Definition buildAbortChains (logs : gmap string P) (object : string)
  : res (list (list AbortChainNode) * Z) :=
  match logs !! object with
  | None => Segfault
  | Some log =>
      abort_loop (scan_fuel log) (total_lines logs) logs object log (get_field log off_head) [] 0
  end.

(** Aborted nested transactions are found, and refused. *)
Fixpoint emulate_loop (logs : gmap string P) (objs : list string) : res unit :=
  match objs with
  | [] => Ok tt
  | o :: objs =>
      let* r := buildAbortChains logs o in
      assert! bool_decide (fst r = []) in
      emulate_loop logs objs
  end.

Definition emulateRecoveryAndFixRedoLogs (logs : gmap string P) : res unit :=
  emulate_loop logs (map_to_list logs).*1.

End Manager.

(** ** The class registry *)

Lemma register_spec f type_id method vt f' :
  PersistentFactory.registerFactory f type_id method vt = Ok f' ->
  PersistentFactory.create f' type_id = Ok method.
Proof.
  unfold PersistentFactory.registerFactory, PersistentFactory.create. intros Hr. res_inv Hr.
  apply Ok_inj in Hr as <-. simpl. by rewrite lookup_insert_eq.
Qed.

(** The ordered map and the unordered map cannot both be registered:
    they use the same class identifier, and the second registration fails
    its assertion whatever else is registered. *)
Theorem class_id_collision f f' vt1 vt2 :
  PersistentFactory.registerFactory f PersistentOrderedMap.classID "PersistentOrderedMap" vt1 = Ok f' ->
  PersistentFactory.registerFactory f' PersistentMap.classID "PersistentMap" vt2 = AssertFail.
Proof.
  intros Hr. apply register_spec in Hr. unfold PersistentFactory.registerFactory.
  change PersistentMap.classID with PersistentOrderedMap.classID.
  unfold PersistentFactory.create in Hr. rewrite bool_decide_eq_false_2; [done|].
  intros E. by rewrite E in Hr.
Qed.

Lemma class_id_collision_witness :
  PersistentFactory.registerFactory
    (PersistentFactory.Factory {[2 := "PersistentOrderedMap"]} {[2 := 11]})
    PersistentMap.classID "PersistentMap" 12 = AssertFail.
Proof.
  apply (class_id_collision PersistentFactory.init
           (PersistentFactory.Factory {[2 := "PersistentOrderedMap"]} {[2 := 11]}) 11 12).
  by vm_compute.
Defined.

(** ** Ownership of objects *)

Section Manager_proofs.
Context {P : Type} `{PmemLaws P} `{UuidLaws}.
Implicit Types (w : @world P) (cat : P).

Lemma log_path_not_catalog id path : Savitar_log_path id = Ok path -> path <> catalog_path CATALOG_FILE_NAME.
Proof.
  unfold Savitar_log_path. intros Hp. res_inv Hp. apply Ok_inj in Hp as <-.
  unfold catalog_path, PMEM_PATH, CATALOG_FILE_NAME. generalize (uuid_unparse id) as s. intros s E.
  cbn [String.append] in E. repeat (injection E as E).
  do 11 (destruct s as [|? s]; [discriminate E|cbn [String.append] in E; injection E as _ E]).
  destruct s; discriminate E.
Qed.

Lemma log_exists_inv files id b :
  Savitar_log_exists (P := P) files id = Ok b ->
  exists path, Savitar_log_path id = Ok path /\ b = bool_decide (is_Some (files !! path)).
Proof.
  unfold Savitar_log_exists. intros Hb. res_inv Hb. apply Ok_inj in Hb as <-. eauto.
Qed.

(** A log file that [Savitar_log_open] accepts. *)
Definition log_valid (log : P) : Prop :=
  get_field log off_size = pm_len log /\ get_field log off_checksum = CHECKSUM log.

Lemma log_valid_lock log v : log_valid log -> log_valid (set_field log off_snapshot_lock v).
Proof.
  intros [Hs Hc]. split.
  - unfold set_field. rewrite pm_store_len, <- Hs.
    apply get_set_field_ne. unfold off_size, off_snapshot_lock. lia.
  - unfold CHECKSUM in *. rewrite !get_set_field_ne
      by (unfold off_checksum, off_snapshot_lock; lia). done.
Qed.

(** The files in which a start-up can open or create every log. *)
Definition files_ok (fs : gmap string P) : Prop :=
  forall id path log, Savitar_log_path id = Ok path -> fs !! path = Some log -> log_valid log.

Lemma files_ok_insert fs id path log :
  files_ok fs -> Savitar_log_path id = Ok path -> log_valid log -> files_ok (<[path := log]> fs).
Proof.
  intros Hf Hp Hl id' path' log' Hp' Hlog'. destruct (decide (path = path')) as [<-|].
  - rewrite lookup_insert_eq in Hlog'. by injection Hlog' as <-.
  - rewrite lookup_insert_ne in Hlog' by done. by eapply Hf.
Qed.

(** Opening or creating the log of an object. *)
Lemma constructor_spec w id vtable last args :
  uuid_unparse id ∈ allocators w -> uuid_is_null id = false -> length id = 16%nat -> Forall is_byte id ->
  files_ok (files w) ->
  exists w' path, PersistentObject_constructor w id vtable last args
      = Ok (w', PObject id vtable false false (Some path) last args) /\
    Savitar_log_path id = Ok path /\ is_Some (files w' !! path) /\ files_ok (files w') /\
    (forall p, p <> path -> files w' !! p = files w !! p) /\
    objects w' = objects w /\ factory w' = factory w /\ allocators w' = allocators w.
Proof.
  intros Ha Hn Hl Hb Hf. unfold PersistentObject_constructor. rewrite bool_decide_eq_true_2 by done.
  destruct (Savitar_log_path id) as [path| | |] eqn:Hpath;
    try (unfold Savitar_log_path in Hpath; by rewrite Hn in Hpath).
  unfold Savitar_log_exists. rewrite Hpath. cbn [res_bind].
  destruct (files w !! path) as [log|] eqn:Hlog.
  - rewrite bool_decide_eq_true_2 by done. destruct (Hf id path log Hpath Hlog) as [Hs Hc].
    unfold Savitar_log_open. rewrite Hpath. cbn [res_bind]. rewrite Hlog, Hs, Z.eqb_refl, Hc, Z.eqb_refl.
    cbn [res_bind fst snd]. eexists _, path. split; [done|]. split; [done|]. simpl.
    split; [by rewrite lookup_insert_eq|].
    split; [eapply files_ok_insert; [done|done|]; by apply log_valid_lock|].
    split; [|done]. intros p Hp. by rewrite lookup_insert_ne.
  - rewrite bool_decide_eq_false_2 by (intros [? ?]; congruence).
    unfold Savitar_log_create. rewrite Hpath. cbn [res_bind]. rewrite Hlog, pm_fresh_len, Z.eqb_refl.
    cbn [res_bind fst snd]. eexists _, path. split; [done|]. split; [done|]. simpl.
    split; [by rewrite lookup_insert_eq|]. split; [|split; [|done]].
    + eapply files_ok_insert; [done|done|].
      destruct (log_init_fields id LOG_SIZE (pm_fresh LOG_SIZE)) as (E1 & _ & _ & _ & E5 & E6);
        [done|done|by vm_compute|apply pm_fresh_len|]. split; [by rewrite E6|done].
    + intros p Hp. by rewrite lookup_insert_ne.
Qed.

(** After [Factory] the object is in the table and in use; asking for the same
    uuid again fails the assertion of [findRecovered]. *)
Lemma factory_claims w type_id vtable id last w1 o :
  Factory w type_id vtable id last = Ok (w1, o) ->
  (exists o', objects w1 !! uuid_unparse id = Some o' /\ po_assigned o' = true /\
     po_uuid o' = po_uuid o /\ po_log o' = po_log o) /\
  forall type_id' vtable' last', Factory w1 type_id' vtable' id last' = AssertFail.
Proof.
  intros Hf.
  assert (Hkey : exists o', objects w1 !! uuid_unparse id = Some o' /\ po_assigned o' = true /\
            po_uuid o' = po_uuid o /\ po_log o' = po_log o).
  { unfold Factory, findRecovered in Hf. destruct (objects w !! uuid_unparse id) as [o0|] eqn:E0.
    - destruct (negb (po_assigned o0)); [|done]. cbn [res_bind fst snd] in Hf.
      apply Ok_inj in Hf. injection Hf as <- <-. simpl. rewrite lookup_insert_eq. by eexists.
    - cbn [res_bind fst snd] in Hf. res_inv Hf. destruct r as [wb ob]. res_inv Hf.
      apply Ok_inj in Hf. injection Hf as -> <-. cbn [fst snd] in *.
      unfold BaseFactory, PersistentObject_constructor in Hr.
      res_inv Hr. res_inv Hr. res_inv Hr. apply Ok_inj in Hr. injection Hr as <- <-.
      unfold createNew in Hr0. simpl in Hr0.
      match type of Hr0 with match ?x with _ => _ end = _ => destruct x; [|done] end.
      res_inv Hr0. apply Ok_inj in Hr0 as <-. simpl.
      rewrite E0, lookup_insert_eq. by eexists. }
  split; [done|]. destruct Hkey as (o' & Ho & Hass & _). intros. unfold Factory, findRecovered. by rewrite Ho, Hass.
Qed.

(** An object of the table that is not in use is handed out as it is. *)
Lemma factory_reclaims w key type_id vtable id last o :
  key = uuid_unparse id -> objects w !! key = Some o -> po_assigned o = false ->
  Factory w type_id vtable id last = Ok (with_objects w (<[key := set_assigned o true]> (objects w)), set_assigned o true).
Proof. intros -> Ho Ha. unfold Factory, findRecovered. by rewrite Ho, Ha. Qed.

(** ** Start-up: every catalogued object comes back *)

(** The classes of all catalogued objects are registered. *)
Definition registered (f : PersistentFactory.t) (type : Z) : Prop :=
  is_Some (PersistentFactory.factory_map f !! type) /\ is_Some (PersistentFactory.vTable_map f !! type).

******************************

§ Assignment
Above are the lines; repeat exactly the ones from the line containing "Factory w type_id vtable id last = Ok (w1, o)" down to the line containing "unfold createNew in Hr0. simpl in Hr0.", both inclusive.

§ Written solution
  Factory w type_id vtable id last = Ok (w1, o) ->
  (exists o', objects w1 !! uuid_unparse id = Some o' /\ po_assigned o' = true /\
     po_uuid o' = po_uuid o /\ po_log o' = po_log o) /\
  forall type_id' vtable' last', Factory w1 type_id' vtable' id last' = AssertFail.
Proof.
  intros Hf.
  assert (Hkey : exists o', objects w1 !! uuid_unparse id = Some o' /\ po_assigned o' = true /\
            po_uuid o' = po_uuid o /\ po_log o' = po_log o).
  { unfold Factory, findRecovered in Hf. destruct (objects w !! uuid_unparse id) as [o0|] eqn:E0.
    - destruct (negb (po_assigned o0)); [|done]. cbn [res_bind fst snd] in Hf.
      apply Ok_inj in Hf. injection Hf as <- <-. simpl. rewrite lookup_insert_eq. by eexists.
    - cbn [res_bind fst snd] in Hf. res_inv Hf. destruct r as [wb ob]. res_inv Hf.
      apply Ok_inj in Hf. injection Hf as -> <-. cbn [fst snd] in *.
      unfold BaseFactory, PersistentObject_constructor in Hr.
      res_inv Hr. res_inv Hr. res_inv Hr. apply Ok_inj in Hr. injection Hr as <- <-.
      unfold createNew in Hr0. simpl in Hr0.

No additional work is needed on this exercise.